| Stored data entries |
════════════════

(* ------------------------------------------------------------------ *)
(** ** What the applications rely on                                     *)
(* ------------------------------------------------------------------ *)

(** [propose_channel] refuses a proposal without a challenge duration or
    with another number of peers than participants, sending nothing; any other
    it broadcasts to the peers. *)
Theorem propose_channel_spec `{Pl : Platform} `{U : UintCrate} `{I : SignerImpl}
    {B : Type} `{HB : !MessageBus B} `{PB : !PureBus B}
    (cl : PerunClient) (prop : LedgerChannelProposal) (receiver : Address) (b : B) :
  propose_channel cl prop receiver b =
    if decide (u64_val (prop_challenge_duration prop) = 0) then (b, Err NoChallengeDurationSet)
    else if decide (zlen (prop_peers prop) <> 2) then (b, Err PeerParticipantCountMismatch)
    else (sends b (broadcast_messages 0 (prop_peers prop) (ChannelProposal prop)),
          Ok (ProposedChannel_new (cl_signer cl) 0 receiver prop)).
Proof.
  unfold propose_channel, check_valid_proposal. rewrite valid_assert. cbn [mbind res_bind].
  rewrite locked_assert. cbn [mbind res_bind]. case_decide; [done|].
  destruct (@vec_index_in InvalidProposal _ (to_vec (asset_bals (balances (prop_init_bals prop)))) 0)
    as (bals & _ & Hb); [by rewrite zlen_to_vec|].
  unfold array_index. rewrite Hb. cbn [mbind res_bind]. rewrite zlen_to_vec.
  change (Z.of_nat PARTICIPANTS) with 2. case_decide; [done|].
  mrun. by erewrite M_bind_ok by (apply broadcast_ok; lia).
Qed.
(** An acceptance whose signature does not verify for the pending update. *)
Lemma wrong_acceptance a b u sigA st sigB :
  in_sync a b -> proposed_by a u sigA ->
  recover_signer (ac_signer a) (state_digest (cu_new_state u)) sigB <> Ok (address (ac_signer b)) ->
  match process_participant_msg (accepted_msg st sigB) (mkChannel (Active a (Some u)), []) with
  | (s, Err _) => s = (mkChannel (Active a (Some u)), [])
  | (_, r) => r = Panic
  end.
Proof.
  intros Hs [Hval Hid Hvec Hsig] Hno. pose proof (in_sync_owned _ _ Hs) as Ha.
  pose proof (in_sync_owned _ _ (in_sync_sym _ _ Hs)) as Hb. pose proof (ends_idx _ _ (sync_ends _ _ Hs)) as Hne.
  pose proof (own_part _ Ha) as Hia. pose proof (own_part _ Hb) as Hib. pose proof usize_pow_ge.
  unfold process_participant_msg, progress, accepted_msg. cbn [inner]. unfold active_accepted.
  rewrite usize_sub_ok by lia. replace (1 - ac_part_idx a) with (ac_part_idx b) by lia.
  set (msg := mkLedgerChannelUpdateAccepted _ _ _).
  assert (update_signed a u) as Hus.
  { intros j s. rewrite Hvec. intros [(<- & [= <-] & _)|(_ & Hj)]%list_lookup_insert_Some.
    - exists (address (ac_signer a)). split; [apply Ha|apply Hsig].
    - destruct j as [|[|j]]; cbn in Hj; simplify_eq. }
  destruct (cu_participant_accepted a (ac_part_idx b) msg u) as [u' r] eqn:Hacc.
  destruct (cu_participant_accepted_sound a u u' (ac_part_idx b) msg r Hus Hacc)
    as [[-> Hr]|(_ & _ & Hst & Hus' & Hvec')]; [by destruct r as [[]| |]|].
  exfalso. apply Hno. destruct (Hus' (Z.to_nat (ac_part_idx b)) sigB) as (addr & Haddr & Hrec).
  { rewrite Hvec', Hvec. apply list_lookup_insert_eq. rewrite length_insert. cbn. lia. }
  rewrite (ends_params _ _ (sync_ends _ _ Hs)), (own_addr _ Hb) in Haddr. injection Haddr as <-.
  unfold signed_by in Hrec. by rewrite Hst in Hrec.
Qed.

(* ------------------------------------------------------------------ *)
(** ** Two updates at the same time                                      *)
(* ------------------------------------------------------------------ *)

(** An end that waits for an acceptance that nobody will send, or has left. *)
Definition waits_for (a : ActiveChannel) (u : ChannelUpdate) (s : side) : Prop :=
  held (inner (chan s)) a (Some u) /\ inbox s = [].

Lemma waiting_left_step a u b v l r p' :
  owned a -> zlen (ac_peers a) = 2 -> waits_for a u l -> waits_for b v r -> left_step (l, r) p' ->
  waits_for a u p'.1 /\ waits_for b v p'.2.
Proof.
  intros Ho Hl [Hh Hq] [Hh' Hq'] H. inversion H as [c c' q out r' Hc|c c' m q out res r' Hd Hr]; subst;
    cbn [chan inbox] in *; [|done]. subst q.
  destruct (own_call_effect c c' out a (Some u) Hc Hh Ho Hl) as [[He Hm]|(? & _)]; [|done].
  split; [done|]. split; [done|]. cbn [fst snd inbox]. by rewrite Hm, Hq'.
Qed.

Lemma waiting_forever a u b v p p' :
  in_sync a b -> rtc pair_step p p' -> waits_for a u p.1 -> waits_for b v p.2 ->
  waits_for a u p'.1 /\ waits_for b v p'.2.
Proof.
  intros Hs Hr. pose proof (in_sync_owned _ _ Hs) as Ha. pose proof (in_sync_owned _ _ (in_sync_sym _ _ Hs)) as Hb.
  induction Hr as [p|[l r] [l' r'] z Hxy _ IH]; intros Hl Hr'; [done|]. cbn [fst snd] in *.
  destruct Hxy as [H|H].
  - destruct (waiting_left_step a u b v l r _ Ha (sync_peers_a _ _ Hs) Hl Hr' H). by apply IH.
  - destruct (waiting_left_step b v a u r l _ Hb (sync_peers_b _ _ Hs) Hr' Hl H). by apply IH.
Qed.

End Lifecycle.

(* ------------------------------------------------------------------ *)
(** ** What the participants rely on                                     *)
(* ------------------------------------------------------------------ *)



(** C21: when both participants propose an update before they have received the
    one of the other, each refuses it with an error and keeps its own pending.
    From then on nothing is in transit, and whatever the two do, as long as they
    do not replace their updates, no message is sent and neither ever holds
    another state: the channel can only be closed by force. *)
Theorem crossed_updates_deadlock `{Pl : Platform} `{U : UintCrate} `{UL : !UintLaws U} `{S : Sha3Crate}
    `{SL : !Sha3Laws S} `{I : SignerImpl} `{IL : !SignerLaws I} (a b : ActiveChannel)
    (amount1 amount2 : U256) (final1 final2 : bool) (out1 out2 : list Sent) (u1 u2 : ChannelUpdate) :
  in_sync a b ->
  demo_update amount1 final1 (mkChannel (Active a None), []) = ((mkChannel (Active a (Some u1)), out1), Ok tt) ->
  demo_update amount2 final2 (mkChannel (Active b None), []) = ((mkChannel (Active b (Some u2)), out2), Ok tt) ->
  exists m1 m2, for_peer out1 = [m1] /\ for_peer out2 = [m2] /\
    process_participant_msg m2 (mkChannel (Active a (Some u1)), []) =
      ((mkChannel (Active a (Some u1)), []), Err InvalidState) /\
    process_participant_msg m1 (mkChannel (Active b (Some u2)), []) =
      ((mkChannel (Active b (Some u2)), []), Err InvalidState) /\
    rtc pair_step (idle a b) (quiet (Active a (Some u1)) (Active b (Some u2))) /\
    forall p, rtc pair_step (quiet (Active a (Some u1)) (Active b (Some u2))) p ->
      inbox p.1 = [] /\ inbox p.2 = [] /\
      (forall x ux, holds (inner (chan p.1)) x ux -> x = a /\ ux = Some u1) /\
      (forall x ux, holds (inner (chan p.2)) x ux -> x = b /\ ux = Some u2).
Proof.
  intros Hs H1 H2. pose proof (in_sync_owned _ _ Hs) as Ha. pose proof (in_sync_owned _ _ (in_sync_sym _ _ Hs)) as Hb.
  destruct (demo_update_proposes a None amount1 final1 u1 out1 Ha (sync_peers_a _ _ Hs) H1) as (sig1 & Hp1 & Hm1).
  destruct (demo_update_proposes b None amount2 final2 u2 out2 Hb (sync_peers_b _ _ Hs) H2) as (sig2 & Hp2 & Hm2).
  exists (offered_msg a u1 sig1), (offered_msg b u2 sig2). split; [done|]. split; [done|].
  split; [done|]. split; [done|]. split.
  - eapply rtc_l; [eapply call_left; [exact Hm1|by eapply (own_update amount1 final1)]|].
    eapply rtc_l; [eapply call_right; [exact Hm2|by eapply (own_update amount2 final2)]|].
    eapply rtc_l; [by eapply deliver_left; [reflexivity|reflexivity|]|].
    eapply rtc_l; [by eapply deliver_right; [reflexivity|reflexivity|]|]. done.
  - intros p Hr. destruct (waiting_forever a u1 b u2 _ p Hs Hr) as [[Hl Hql] [Hr' Hqr]];
      [by split; [left; constructor|]|by split; [left; constructor|]|].
    split; [done|]. split; [done|]. split; intros x ux Hx.
    + by destruct (held_holds _ _ _ _ _ Hl Hx) as [-> ->].
    + by destruct (held_holds _ _ _ _ _ Hr' Hx) as [-> ->].
Qed.
(** The sockets are closed after the channel has closed. *)
Definition close_if_closed : A unit :=
  '(self, _) ← mget;
  match app_state self with
  | ActiveState eth_holder withdraw_receiver channel =>
      if is_closed channel then
        net_do (close (app_participant_handle self));;
        net_do (close (app_service_handle self));;
        go_to (ClosingSockets eth_holder withdraw_receiver)
      else mret tt
  | _ => mret tt
  end.

Definition forward_messages {X} (recv_fn : A (option X)) (process_fn : X -> M (Channel * B) DemoError unit)
    : A bool :=
  msg ← recv_fn;
  match msg with
  | Some msg =>
      on_channel (process_fn msg) mpanic;;
      close_if_closed;;
      mret true
  | None => mret false
  end.

Definition process_service_msg (msg : ServiceReplyMessage) : M (Channel * B) DemoError unit :=
  match msg with
  | Funder msg => process_funder_reply msg
  | Watcher msg => process_watcher_reply msg
  end.

Definition forward_messages_to_channel : A unit :=
  has_participant_msg ← forward_messages try_recv_participant_msg process_participant_msg;
  if has_participant_msg : bool then mret tt
  else
    forward_messages try_recv_service_msg process_service_msg;;
    mret tt.

(* ------------------------------------------------------------------ *)
(** ** The methods                                                       *)
(* ------------------------------------------------------------------ *)

Definition poll : A unit :=
  '(self, _) ← mget;
  match app_state self with
  | InitialState => connect_config_dealer
  | ConnectingToConfigDealer => wait_connected_and_read_config
  | ClosingSockets eth_holder withdraw_receiver => wait_connections_closed eth_holder withdraw_receiver
  | Listening eth_holder withdraw_receiver => check_incomming_connection eth_holder withdraw_receiver
  | WaitForProposal eth_holder withdraw_receiver => wait_connected_and_proposal_msg eth_holder withdraw_receiver
  | Connecting eth_holder withdraw_receiver => wait_connected_and_send_handshake eth_holder withdraw_receiver
  | WaitForHandshake eth_holder withdraw_receiver => wait_handshake_and_propose_channel eth_holder withdraw_receiver
  | ActiveState _ _ _ => forward_messages_to_channel
  end.
(** An end that has closed, whose device has left the channel. *)
Lemma closed_ready (s : system) c k k' rr :
  ready s (mkSide c k, rr) -> ~ connected (node_app s.1) ->
  pair_step (mkSide c k, rr) (mkSide c k', mkSide (chan rr) (inbox rr ++ for_peer [])) ->
  ready s (mkSide c k', mkSide (chan rr) (inbox rr ++ for_peer [])).
Proof.
  intros [[Hl Hr Hql Hqr Hi] Hdl Hdr Hsl Hsr] Hc Hstep. cbn [fst snd chan inbox] in *.
  assert (inbox rr ++ for_peer [] = inbox rr) as E by apply app_nil_r. split; try done.
  split; cbn [fst snd chan inbox]; [done|done|by intros ?|by rewrite E|].
  eapply pair_step_inv; [exact default_assets_kept|exact Hstep|exact Hi].
Qed.

(** The application of an end: it has the channel, or has left a closed one. *)
Lemma ready_cases a b q r c k rr :
  ready (mkNode a b q, r) (mkSide c k, rr) ->
  (exists e w, app_state a = ActiveState e w c) \/ (inner c = Closed /\ ~ connected a).
Proof.
  intros Hr. pose proof (impl_channel _ _ (sim_left _ _ (rd_sim _ _ Hr))) as Hc. cbn [fst node_app chan] in Hc.
  unfold connected. destruct (app_state a); try done; [by right; split; [|intros []]|]. subst. left. by do 2 eexists.
Qed.
(* ===== verification/MainLoop.v ===== *)
(** * The demo's main loop

    Model of the body of the loop of src/cortex-m-demo/src/main.rs: the network
    is polled, the application is polled, the four buttons are sampled and
    their edges call the application, and the blue LED blinks.  The set-up of
    the hardware before the loop is not modelled; the time and the levels of
    the pins are inputs of an iteration. *)
From S2P Require Import Prelude AbiSer Types PerunWire Payment Sig Messages Wire ChannelTypes Active Proposal.
From S2P Require Import DemoChannel Button Net Application.

(** [Interface::poll]: packets are exchanged with the device; its result is
    ignored. *)
Class IfacePoll (B : Type) := iface_poll : Z -> B -> B.

(** It is the interface of the bus that is polled. *)
#[export] Instance shared_IfacePoll {N} `{T : !TcpStack N} `{IP : !IfacePoll N}
    : IfacePoll (ProtoBufEncodingLayer (Bus N)) := fun time => modify_shared (iface_poll time).

Section MainLoop.
Context `{Pl : Platform} `{U : UintCrate} `{S : Sha3Crate} `{I : SignerImpl}.
Context {B : Type} `{HB : !MessageBus B} `{T : !TcpStack B} `{IP : !IfacePoll B}.
Context {R : Type} `{HR : !RngCore R}.
Context {DE : Type} `{PE : !ProstDecode DE perunwire.Envelope} `{PM : !ProstDecode DE perunwire.Message}.

(** The variables of the loop. *)
Record MainState : Type := mkMainState {
  app : Application (B:=B) (R:=R);
  propose_channel_btn : Button.DebouncedButton;
  update_btn : Button.DebouncedButton;
  normal_close_btn : Button.DebouncedButton;
  force_close_btn : Button.DebouncedButton;
  green_led : bool;
  red_led : bool;
  blue_led : bool;
  last_toggle_time : u64;
}.

(** The levels of the pins of the buttons. *)
Record Pins : Type := mkPins {
  propose_channel_pin : bool;
  update_pin : bool;
  normal_close_pin : bool;
  force_close_pin : bool;
}.

Definition DEBOUNCE_THRESHHOLD : Z := 100.

(** The variables when the loop starts: the buttons take the levels of their
    pins, and the blue LED shows that the set-up has finished. *)
Definition main_start (a : Application (B:=B) (R:=R)) (pins : Pins) : MainState :=
  let button pin := Button.new pin (u64_wrap DEBOUNCE_THRESHHOLD) in
  mkMainState a (button (propose_channel_pin pins)) (button (update_pin pins)) (button (normal_close_pin pins))
    (button (force_close_pin pins)) false false true (u64_wrap 0).

(** The loop has no error: a failed [unwrap] stops the device. *)
Abbreviation L := (M (MainState * B) Empty_set).

(** A method of the application; its result is that of the method. *)
Definition call_app (m : M (Application (B:=B) (R:=R) * B) (@AppError I B T DE) unit)
    : L (res (@AppError I B T DE) unit) := fun '(s, b) =>
  let '((a, b), r) := m (app s, b) in
  ((mkMainState a (propose_channel_btn s) (update_btn s) (normal_close_btn s) (force_close_btn s)
      (green_led s) (red_led s) (blue_led s) (last_toggle_time s), b),
   match r with Panic => Panic | r => Ok r end).

Definition toggle_green (s : MainState) : MainState :=
  mkMainState (app s) (propose_channel_btn s) (update_btn s) (normal_close_btn s) (force_close_btn s)
    (negb (green_led s)) (red_led s) (blue_led s) (last_toggle_time s).
Definition toggle_red (s : MainState) : MainState :=
  mkMainState (app s) (propose_channel_btn s) (update_btn s) (normal_close_btn s) (force_close_btn s)
    (green_led s) (negb (red_led s)) (blue_led s) (last_toggle_time s).

(** The edge of a button calls a method; an LED shows its result. *)
Definition on_edge (edge : L bool) (m : M (Application (B:=B) (R:=R) * B) (@AppError I B T DE) unit) : L unit :=
  e ← edge;
  if e : bool then
    r ← call_app m;
    '(s, _) ← mget;
    on_fst (mput (match r with Ok _ => toggle_green s | _ => toggle_red s end))
  else mret tt.

Definition on_propose_channel_btn {X} (m : M Button.DebouncedButton Empty_set X) : L X := fun '(s, b) =>
  let (btn, r) := m (propose_channel_btn s) in
  ((mkMainState (app s) btn (update_btn s) (normal_close_btn s) (force_close_btn s)
      (green_led s) (red_led s) (blue_led s) (last_toggle_time s), b), r).
Definition on_update_btn {X} (m : M Button.DebouncedButton Empty_set X) : L X := fun '(s, b) =>
  let (btn, r) := m (update_btn s) in
  ((mkMainState (app s) (propose_channel_btn s) btn (normal_close_btn s) (force_close_btn s)
      (green_led s) (red_led s) (blue_led s) (last_toggle_time s), b), r).
Definition on_normal_close_btn {X} (m : M Button.DebouncedButton Empty_set X) : L X := fun '(s, b) =>
  let (btn, r) := m (normal_close_btn s) in
  ((mkMainState (app s) (propose_channel_btn s) (update_btn s) btn (force_close_btn s)
      (green_led s) (red_led s) (blue_led s) (last_toggle_time s), b), r).
Definition on_force_close_btn {X} (m : M Button.DebouncedButton Empty_set X) : L X := fun '(s, b) =>
  let (btn, r) := m (force_close_btn s) in
  ((mkMainState (app s) (propose_channel_btn s) (update_btn s) (normal_close_btn s) btn
      (green_led s) (red_led s) (blue_led s) (last_toggle_time s), b), r).

(** [app.poll().unwrap()]. *)
Definition poll_app : L unit :=
  r ← call_app poll;
  match r with Ok _ => mret tt | _ => mpanic end.

(** The blue LED is toggled every second. *)
Definition blink (time : u64) : L unit :=
  '(s, _) ← mget;
  deadline ← mlift (u64_add (last_toggle_time s) (u64_wrap 1000));
  if decide (u64_val deadline < u64_val time) then
    on_fst (mput (mkMainState (app s) (propose_channel_btn s) (update_btn s) (normal_close_btn s)
      (force_close_btn s) (green_led s) (red_led s) (negb (blue_led s)) time))
  else mret tt.

(** [time as i64]. *)
Definition as_i64 (z : Z) : Z := if decide (z < 2 ^ 63) then z else z - 2 ^ 64.

(** One iteration. *)
Definition iteration (time : u64) (pins : Pins) : L unit :=
  (fun '(s, b) => ((s, iface_poll (as_i64 (u64_val time)) b), Ok tt));;
  poll_app;;
  on_edge (on_propose_channel_btn (Button.is_falling_edge (propose_channel_pin pins) time)) app_propose_channel;;
  on_edge (on_update_btn (Button.is_rising_edge (update_pin pins) time)) (app_update (U256_from 100) false);;
  on_edge (on_normal_close_btn (Button.is_falling_edge (normal_close_pin pins) time)) (app_update (U256_from 0) true);;
  on_edge (on_force_close_btn (Button.is_falling_edge (force_close_pin pins) time)) app_force_close;;
  blink time.

(** [SysTick]: the interrupt of every millisecond, on the counter [TIME]. *)
Definition SysTick : M u64 Empty_set unit :=
  time ← mget;
  time ← mlift (u64_add time (u64_wrap 1));
  mput time.

(** Several interrupts. *)
Fixpoint ticks (n : nat) : M u64 Empty_set unit :=
  match n with
  | O => mret tt
  | Datatypes.S n => SysTick;; ticks n
  end.

(** The iterations of the loop, each with the interrupts since the previous one
    has read the time and the levels of the pins.  An iteration reads the time
    once, before anything else and with the interrupts disabled, so an interrupt
    during an iteration counts for the next one. *)
Fixpoint rounds (l : list (nat * Pins)) : M (u64 * (MainState * B)) Empty_set unit :=
  match l with
  | [] => mret tt
  | (n, pins) :: l =>
      on_fst (ticks n);;
      '(time, _) ← mget;
      on_snd (iteration time pins);;
      rounds l
  end.

End MainLoop.

(* ------------------------------------------------------------------ *)
(** ** The set-up                                                        *)
(* ------------------------------------------------------------------ *)

(** What [main] makes of the network interface, its two sockets and the seeded
    generator before the loop; the back end of the signatures is k256. *)
Section Setup.
Context `{Pl : Platform} `{U : UintCrate} `{S : Sha3Crate} `{K : K256Crate}.
Context {N : Type} `{T : !TcpStack N} {R : Type}.

(** An IPv4 address as a number. *)
Definition ipv4 (a b c d : Z) : Z := ((a * 256 + b) * 256 + c) * 256 + d.

Definition SERVER_IP_ADDRESS : Z := ipv4 192 168 1 127.
Definition SERVER_CONFIG_PORT : Z := 1339.
Definition SERVER_PARTICIPANT_PORT : Z := 38843.
Definition SERVER_SERVICE_PORT : Z := 50002.
Definition DEVICE_LISTEN_PORT : Z := 32977.

Definition device_config : Config := {|
  config_server := mkEndpoint SERVER_IP_ADDRESS SERVER_CONFIG_PORT;
  other_participant := mkEndpoint SERVER_IP_ADDRESS SERVER_PARTICIPANT_PORT;
  service_server := mkEndpoint SERVER_IP_ADDRESS SERVER_SERVICE_PORT;
  listen_port := DEVICE_LISTEN_PORT;
  cfg_participants := mk_array ["Bob"%string; "Alice"%string] eq_refl;
|}.

Abbreviation Shared := (ProtoBufEncodingLayer (Bus N)).

(** The loop's variables, and the bus the client holds. *)
Definition main_setup {E} (iface : N) (participant_handle service_handle : SocketHandle) (rng : R) (pins : Pins)
    : res E (MainState (I:=K256.k256_signer) (B:=Shared) (T:=shared_TcpStack) (R:=R) * Shared) :=
  let bus := mkBus iface participant_handle service_handle in
  signer ← K256.new;
  let addr := K256.address signer in
  let client := PerunClient_new (I:=K256.k256_signer) signer in
  let app := Application_new (B:=Shared) (T:=shared_TcpStack) participant_handle service_handle device_config
               rng addr client in
  Ok (main_start app pins, mkProtoBufEncodingLayer bus).

End Setup.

════════════════

| What this task involves |
Only the lines from the one containing "let addr := K256.address signer in" through the final line above should be duplicated, exactly as they stand.

| Your solution |
  let addr := K256.address signer in
  let client := PerunClient_new (I:=K256.k256_signer) signer in
  let app := Application_new (B:=Shared) (T:=shared_TcpStack) participant_handle service_handle device_config
               rng addr client in
  Ok (main_start app pins, mkProtoBufEncodingLayer bus).

End Setup.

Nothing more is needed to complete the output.